The most confusing part of terraform for me is that terraform's view of the infrastructure is a singleton config file that is often stored in that very infrastructure. And then you have to share that somehow with your team and be very careful that no one gets it out of sync.

Why don't cloud providers have a nice way for tools like TF to query the current state of the infra? Maybe they do and I'm doing IaC wrong?


Replies

cobolexpertyesterday at 8:42 PM

At $WORK we have a Git repo set up by the devops team, where we can manage our junk by creating Terraform resources in our main AWS account.

The state however is always stored in a _separate AWS account_ that only the devops team can manage. I find this to be a reasonable way of working with TF. I agree that it is confusing though, because one is using $PROVIDER to both create things and manage those things at the same time, but conceptually from TF’s perspective they are very different things.

raffraffraffyesterday at 8:52 PM

There is the code, the recorded state of the infra when you applied the code and the actual state at some point in the future (which may have drifted) . You store the code in git, the recorded state (which contains unique IDs, ARNs etc) in a bucket and you read the "actual state" next time you run a plan, and you detect drift.

These days people store the state in terraform cloud or spaceliftor env0 or whatever. Doesn't have to be the same infra you deployed.

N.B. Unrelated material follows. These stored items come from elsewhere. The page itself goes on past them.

(** [decode'] is [decode_map] with the letters from place [i] on at the places of [entries]. *)
Definition filled (entries : list ascii) (i : nat) (decode_map decode' : list ascii) : Prop :=
  length decode' = 26%nat /\ (forall j c, entries !! j = Some c -> decode' !! place c = kAlphabet !! (i + j)%nat) /\
  (forall p, (forall c, c ∈ entries -> place c <> p) -> decode' !! p = decode_map !! p).

Lemma validate_loop_ok entries : forall i seen decode_map,
  Forall (fun c => islower c = false) entries -> length seen = 26%nat -> length decode_map = 26%nat -> (i + length entries <= 26)%nat ->
  (acceptable entries seen /\ exists decode', validate_loop entries i seen decode_map = Ret decode' /\ filled entries i decode_map decode') \/
  (~ acceptable entries seen /\ validate_loop entries i seen decode_map = Throw invalid_argument).
Proof.
  induction entries as [|c entries IH]; intros i seen decode_map Hlow Hs Hd Hi; cbn [validate_loop].
  { left. split; [by split_and!; constructor|]. exists decode_map. split; [done|]. by split_and!. }
  apply Forall_cons in Hlow as [Hc Hlow]. unfold isalpha. rewrite Hc, orb_false_r. destruct (isupper c) eqn:Eu; cbn [negb]; [|right; split; [|done]].
  2: { intros [H _]. apply Forall_cons in H as [H _]. congruence. }
  destruct (letter_place c Eu) as [Hlet Hpl]. pose proof (proj1 (isupper_spec c) Eu) as Hr. unfold toupper. rewrite decide_True by lia.
  rewrite (proj2 (andb_false_iff _ _)) by (left; lia). ret_step. cbn in Hi.
  destruct (lookup_lt_is_Some_2 seen (place c)) as [b Hb]; [lia|]. rewrite (vgetz_Some _ _ b) by (done || lia). ret_step. destruct b.
  { right. split; [|done]. intros (_ & _ & H). apply Forall_cons in H as [H _]. congruence. }
  rewrite vsetz_lt by lia. ret_step. rewrite (vget_Some _ i (letter (Z.of_nat i))) by (apply lookup_kAlphabet; lia). ret_step. rewrite vsetz_lt by lia. ret_step.
  fold (place c).
  destruct (IH (S i) (<[place c:=true]> seen) (<[place c:=letter (Z.of_nat i)]> decode_map)) as [[Hok (d' & -> & Hd' & Hin & Hout)]|[Hno ->]];
    [done|by rewrite length_insert|by rewrite length_insert|lia|left|right].
  - destruct Hok as (Hu & Hn & Hse). assert (c ∉ entries) as Hnin.
    { intros Hin'. rewrite Forall_forall in Hse. specialize (Hse c Hin'). by rewrite list_lookup_insert_eq in Hse by lia. }
    split.
    { split_and!; [by constructor|by constructor|]. constructor; [done|]. rewrite Forall_forall in Hse |- *. intros d Hdi. specialize (Hse d Hdi).
      rewrite list_lookup_insert_ne in Hse; [done|]. intros E. apply Hnin. rewrite Forall_forall in Hu. by rewrite (place_inj c d) by auto. }
    exists d'. split; [done|]. split_and!; [done| |].
    + intros [|j] d; cbn; [intros [= <-]; rewrite Nat.add_0_r|].
      * rewrite Hout, list_lookup_insert_eq; [symmetry; apply lookup_kAlphabet; lia|lia|].
        intros d Hdi E. apply Hnin. rewrite Forall_forall in Hu. by rewrite (place_inj c d) by auto.
      * intros Hj. rewrite (Hin j d Hj). f_equal. lia.
    + intros p Hp. rewrite Hout by (intros d Hdi; apply Hp; by right). apply list_lookup_insert_ne. apply Hp. by left.
  - split; [|done]. intros (Hu & Hn & Hse). apply Forall_cons in Hu as [_ Hu]. apply NoDup_cons in Hn as [Hnin Hn]. apply Forall_cons in Hse as [_ Hse]. apply Hno.
    split_and!; [done|done|]. rewrite Forall_forall in Hse, Hu |- *. intros d Hdi. rewrite list_lookup_insert_ne; [by apply Hse|].
    intros E. apply Hnin. by rewrite (place_inj c d) by auto.
Qed.

(** The tables of a cipher are inverse permutations. *)
Record wf cipher : Prop := {
  wf_encode : bijective (encode_map_ cipher);
  wf_length : length (decode_map_ cipher) = ALPHABET_SIZE;
  wf_decode : forall i c, encode_map_ cipher !! i = Some c -> decode_map_ cipher !! place c = kAlphabet !! i;
}.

If you were a lunatic you could not use a state backend and just let it create state files in the terraform code directory, check the file into git with all those secrets and unique ids etc.

don-codeyesterday at 8:42 PM

> Why don't cloud providers have a nice way for tools like TF to query the current state of the infra? Maybe they do and I'm doing IaC wrong?

This is technically how Ansible works. Here's an extensive list of modules that deploy resources in various public clouds: https://docs.ansible.com/projects/ansible/2.9/modules/list_o...

That said, it looks like Ansible has deprecated those modules, and that seems fair - I haven't actually heard of anyone deploying infrastructure in a public cloud with Ansible in years. It found its niche is image generation and systems management. Almost all modern tools like Terraform, Pulumi, and even CloudFormation (albeit under the hood) keep a state file.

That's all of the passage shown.